All’epoca nessuno ci aveva detto che stavamo lavorando a contatto con sostanze potenzialmente pericolose e nemmeno ci ponevamo il problema”, questo il commento di Daniele Del Pra, classe 1956, dipendente dello stabilimento dal 1979 fino al 1991, anno in cui gli impianti cessarono la propria attività.

Negli anni ’80 – prosegue Del Pra – complessivamente alla Falck lavoravano circa 120 persone.
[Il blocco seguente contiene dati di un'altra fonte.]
(* ===== verification/Sentinel.v ===== *)
(** * The sentinel file (internal/store/sentinel.go)

    [.tlsrpt-digest-meta.json] records which mailbox the store belongs to, the UIDVALIDITY of the
    last fetch, and whether an operator has to act on a changed one. *)
From S2P Require Import Prelude GoStr GoTime GoErr Tlsrpt StoreTypes Fs Io AtomicFile.

Definition sentinelFilename : string := ".tlsrpt-digest-meta.json".

Definition sentinelPath (rootDir : path) : path := rootDir ++ [sentinelFilename].

(** The checks [loadSentinel] makes on the bytes it read. *)
Definition decode_sentinel (path : path) (data : content) : result (option internalSentinelFile) :=
  match unmarshal_sentinel data with
  | Err err => Err (errorf "loadSentinel: unmarshal sentinel: " err)
  | Ok sentinel =>
      if negb (FormatVersion sentinel =? SentinelFormatVersion)
      then Err (ErrUnsupportedSchemaVersion path (FormatVersion sentinel))
      else Ok (Some sentinel)
  end.

(** [Ok None] when the file does not exist. *)
Definition loadSentinel (rootDir : path) : M (result (option internalSentinelFile)) :=
  let path := sentinelPath rootDir in
  let! r := sys_read_file path in
  match r with
  | Err err =>
      if is_not_exist err then ret (Ok None)
      else ret (Err (errorf "loadSentinel: read sentinel: " err))
  | Ok data => ret (decode_sentinel path data)
  end.

Definition saveSentinel (rootDir : path) (sentinel : internalSentinelFile) : M (result unit) :=
  match marshal_sentinel sentinel with
  | Err err => ret (Err (errorf "saveSentinel: marshal sentinel: " err))
  | Ok data =>
      try! _ := atomicWriteFile (sentinelPath rootDir) data
        else err => ret (Err (errorf "saveSentinel: atomic write: " err)) in
      ret (Ok tt)
  end.

Definition new_sentinel (identity : IMAPIdentity) (t : Time) : internalSentinelFile :=
  {| FormatVersion := SentinelFormatVersion;
     IMAPHost := Host identity;
     IMAPPort := Port identity;
     IMAPMailbox := Mailbox identity;
     InitializedAt := t;
     sf_UIDValidity := None;
     RecoveryRequired := None |}.

Definition initSentinel (rootDir : path) (identity : IMAPIdentity) : M (result internalSentinelFile) :=
  let! t := now in
  let sentinel := new_sentinel identity t in
  try! _ := saveSentinel rootDir sentinel else err => ret (Err err) in
  ret (Ok sentinel).

Definition verifySentinelIdentity (rootDir : path) (sentinel : internalSentinelFile)
    (expected : IMAPIdentity) : result unit :=
  if negb (String.eqb (IMAPHost sentinel) (Host expected))
     || negb (IMAPPort sentinel =? Port expected)
     || negb (String.eqb (IMAPMailbox sentinel) (Mailbox expected))
  then Err (ErrStoreIdentityMismatch rootDir
              {| id_host := Host expected; id_port := Port expected; id_mailbox := Mailbox expected |}
              {| id_host := IMAPHost sentinel; id_port := IMAPPort sentinel;
                 id_mailbox := IMAPMailbox sentinel |})
  else Ok tt.

(** ** What the operations mean for the file system *)

(** The sentinel the file system holds. *)
Definition sentinel_at (root : path) (s : fs) : result (option internalSentinelFile) :=
  match fs_read_file (sentinelPath root) s with
  | Err err =>
      if is_not_exist err then Ok None else Err (errorf "loadSentinel: read sentinel: " err)
  | Ok data => decode_sentinel (sentinelPath root) data
  end.

Definition hard (e : goerr) : Prop := is_not_exist e = false.

Lemma reads_loadSentinel root : reads (loadSentinel root) (sentinel_at root) hard.
Proof.
  intros b t s Q C HQ HF. unfold loadSentinel. apply wp_bind. apply wp_read.
  - unfold sentinel_at in HQ. destruct (fs_read_file _ s); [by apply wp_ret|].
    destruct (is_not_exist e); by apply wp_ret.
  - intros Hb. destruct (HF Hb) as [HC HE]. split; [done|]. intros e He.
    rewrite (injected_not_exist e) by done. apply wp_ret. apply HE.
    unfold hard. autorewrite with go. by apply injected_not_exist.
Qed.

(** The identity a sentinel carries. *)
Definition sentinel_identity (se : internalSentinelFile) : IMAPIdentity :=
  {| Host := IMAPHost se; Port := IMAPPort se; Mailbox := IMAPMailbox se |}.

Lemma verifySentinelIdentity_ok root se idn :
  verifySentinelIdentity root se idn = Ok tt <-> sentinel_identity se = idn.
Proof.
  unfold verifySentinelIdentity, sentinel_identity. destruct idn as [h p m]; simpl.
  destruct (String.eqb_spec (IMAPHost se) h) as [<-|]; simpl; [|naive_solver].
  destruct (Z.eqb_spec (IMAPPort se) p) as [<-|]; simpl; [|naive_solver].
  destruct (String.eqb_spec (IMAPMailbox se) m) as [<-|]; simpl; naive_solver.
Qed.

(** A sentinel the code can write and read back. *)
Definition valid_sentinel (se : internalSentinelFile) : bool :=
  (FormatVersion se =? SentinelFormatVersion) && sentinel_times_ok se.

Lemma decode_encode_sentinel p se :
  valid_sentinel se = true -> decode_sentinel p (JSentinel se) = Ok (Some se).
Proof.
  unfold valid_sentinel, decode_sentinel. intros H. zbool. simpl.
  rewrite H0. by rewrite (proj2 (Z.eqb_eq _ _) H).
Qed.

Lemma sentinel_at_valid root s se : sentinel_at root s = Ok (Some se) -> valid_sentinel se = true.
Proof.
  unfold sentinel_at. destruct (fs_read_file _ s) as [c|e]; [|by destruct (is_not_exist e)].
  unfold decode_sentinel. destruct (unmarshal_sentinel c) as [se'|] eqn:E; [|done].
  destruct (FormatVersion se' =? SentinelFormatVersion) eqn:Ev; [|done].
  simpl. intros [= <-]. unfold valid_sentinel. rewrite Ev. simpl. by eapply unmarshal_sentinel_times.
Qed.

Lemma tmp_free_sentinel : HasPrefix sentinelFilename tmp_prefix = false.
Proof. reflexivity. Qed.

(** The file system in which [se] has been written. *)
Definition with_sentinel (root : path) (se : internalSentinelFile) (s : fs) : fs :=
  written (sentinelPath root) (JSentinel se) s.

(** [saveSentinel] replaces the sentinel or leaves it alone. *)
Lemma wp_saveSentinel root se s (b : bool) (t : Time) (Q : result unit -> fs -> Prop) (C : fs -> Prop) :
  (sentinel_times_ok se = true -> dir_err s root = None -> ~ is_dir_at s (sentinelPath root) ->
     Q (Ok tt) (with_sentinel root se s)) ->
  (forall e s', s ⊑{root} s' ->
     (b = false -> s' = s /\ (sentinel_times_ok se = true -> dir_err s root = None ->
                              is_dir_at s (sentinelPath root))) ->
     Q (Err e) s') ->
  (b = true -> forall s', s ⊑{root} s' \/ sentinel_times_ok se = true /\ s' = with_sentinel root se s -> C s') ->
  wp b t (saveSentinel root se) Q C s.
Proof.
  intros HOk HErr HC. unfold saveSentinel, marshal_sentinel.
  destruct (sentinel_times_ok se) eqn:E; [|apply wp_ret; apply HErr; [done|by split]].
  apply wp_bind. apply wp_atomicWriteFile; [apply tmp_free_sentinel|..].
  - intros H1 H2. apply wp_ret. by apply HOk.
  - intros op e s' H1 H2. apply wp_ret. apply HErr; naive_solver.
  - intros Hb s' [H|[_ H]]; (apply HC; [done|]); auto.
Qed.

(** Reading the root directory's entries. *)
Lemma fs_read_entry root name s : dir_err s root = None ->
  fs_read_file (root ++ [name]) s =
    match s !! (root ++ [name]) with
    | Some (File _ c) => Ok c
    | Some (Dir _) => Err (Errno EISDIR)
    | None => Err (Errno ENOENT)
    end.
Proof. intros H. unfold fs_read_file. rewrite fs_stat_ok by done. by destruct (s !! _). Qed.

(** What is written is what is read. *)
Lemma sentinel_at_with root se s : dir_err s root = None -> valid_sentinel se = true ->
  sentinel_at root (with_sentinel root se s) = Ok (Some se).
Proof.
  intros Hd Hv. unfold sentinel_at, with_sentinel, written, sentinelPath.
  rewrite fs_read_entry by by rewrite dir_err_insert_below.
  rewrite lookup_insert_eq. by apply decode_encode_sentinel.
Qed.
Lemma entry_path_parent e :
  parent (entry_path root e) =
    root ++ ["emails"; fmt_u (UIDValidity e); format_yyyymm (InternalDate e)].
Proof.
  unfold entry_path, buildEmailPath, email_rel_path.
  replace (root ++ _) with ((root ++ ["emails"; fmt_u (UIDValidity e); format_yyyymm (InternalDate e)])
    ++ [String.append (pad10 (UID e)) ".eml"]); [apply parent_app|by rewrite <- app_assoc].
Qed.

Lemma expired_path_length es p : expired_path es p -> length p = (length root + 4)%nat.
Proof.
  intros (e & _ & _ & ->). unfold entry_path, buildEmailPath. rewrite length_app. simpl. lia.
Qed.

(** Removing expired files leaves the directories they are in. *)
Lemma removed_parent es s s' e :
  removed (expired_path es) s s' ->
  dir_err s' (parent (entry_path root e)) = dir_err s (parent (entry_path root e)).
Proof.
  intros [_ H]. apply dir_err_ext. intros q u Hp _. apply H. intros Hq.
  apply expired_path_length in Hq. rewrite entry_path_parent in Hp.
  apply (f_equal length) in Hp. rewrite !length_app in Hp. simpl in Hp. lia.
Qed.

Lemma removed_removable es s s' e :
  removed (expired_path es) s s' -> removable s e -> removable s' e.
Proof.
  intros H. unfold removable, fs_stat. rewrite (removed_parent es s s' e H).
  destruct (dir_err s _); [done|]. destruct (s' !! entry_path root e) as [n|] eqn:E; [|done].
  destruct H as [H _]. by rewrite (lookup_weaken _ _ _ _ E H).
Qed.

Lemma removed_emails es s s' : removed (expired_path es) s s' -> only root (eq "emails") s s'.
Proof.
  intros [_ H] q Hq. apply H. intros (e & _ & _ & ->). by apply (Hq "emails" (email_rel_path (UID e) (UIDValidity e) (InternalDate e))).
Qed.

Lemma removed_mono (ps ps' : path -> Prop) s s' :
  (forall p, ps p -> ps' p) -> removed ps s s' -> removed ps' s s'.
Proof. intros Hp [H1 H2]. split; [done|]. intros q Hq. apply H2. auto. Qed.

(** What the loop has decided about the entries [es]. *)
Record decided (es : list EmailMeta) (s' : fs) (gc surv : list EmailMeta) : Prop := {
  dec_gc : forall e, e ∈ gc -> e ∈ es /\ expired cutoff e = true /\ absent s' (entry_path root e);
  dec_surv : surv `sublist_of` es;
  dec_all : forall e, e ∈ es -> e ∈ gc \/ e ∈ surv;
  dec_young : forall e, e ∈ es -> expired cutoff e = false -> e ∈ surv
}.

Definition swept (a : sweep) (gc surv : list EmailMeta) (errs : list goerr) : sweep :=
  {| sw_deleted := sw_deleted a + Z.of_nat (length gc); sw_gc := sw_gc a ++ gc;
     sw_surviving := sw_surviving a ++ surv; sw_errs := sw_errs a ++ errs |}.

Lemma swept_nil a : swept a [] [] [] = a.
Proof. destruct a. unfold swept. simpl. rewrite !app_nil_r. f_equal. lia. Qed.

Lemma swept_drop a e gc surv errs : swept (drop_entry e a) gc surv errs = swept a (e :: gc) surv errs.
Proof. unfold swept, drop_entry. simpl. f_equal; [lia|by rewrite <- app_assoc]. Qed.

Lemma swept_keep a e errs0 gc surv errs :
  swept (keep_entry e errs0 a) gc surv errs = swept a gc (e :: surv) (errs0 ++ errs).
Proof. unfold swept, keep_entry. simpl. f_equal; by rewrite <- app_assoc. Qed.

Lemma decided_nil s : decided [] s [] [].
Proof. split; [by intros e He%elem_of_nil|done|by intros e ?%elem_of_nil..]. Qed.

Lemma decided_keep e es s gc surv : decided es s gc surv -> decided (e :: es) s gc (e :: surv).
Proof.
  intros [H1 H2 H3 H4]. split.
  - intros x Hx. destruct (H1 x Hx) as (? & ? & ?). split_and!; [by right|done..].
  - by constructor.
  - intros x Hx. apply elem_of_cons in Hx as [->|Hx]; [right; by left|].
    destruct (H3 x Hx); [by left|right; by right].
  - intros x Hx Hxe. apply elem_of_cons in Hx as [->|Hx]; [by left|]. right. by apply H4.
Qed.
Quando iniziai a lavorare nel settore amministrativo alcune migliorie per ridurre l’impatto ambientale erano già state introdotte, come il sistema di abbattimento dei fumi e le vasche di decantazione delle acque”.

Gli scarti, contenuti in appositi recipienti però, secondo il ricordo di molti, venivano semplicemente interrati, prima sotto a quello che poi è diventato il piazzale dello stabilimento industriale e poi nella discarica del Giumello. “Ricordo che molti si ammalavano – conclude Del Pra – sia tra i residenti della zona sia tra chi lavorava alle acciaierie”.

Entrambi i luoghi di interramento delle scorie sono vicini ad abitazioni e a corsi d’acqua e la preoccupazione è che il percolato tossico – il processo che si sta svolgendo a Sondrio sarà chiamato a far luce anche su questo – possa aver inquinato le acque, forse fino ad intaccare la vicina riserva umida del Pian di Spagna, la più grande d’Europa.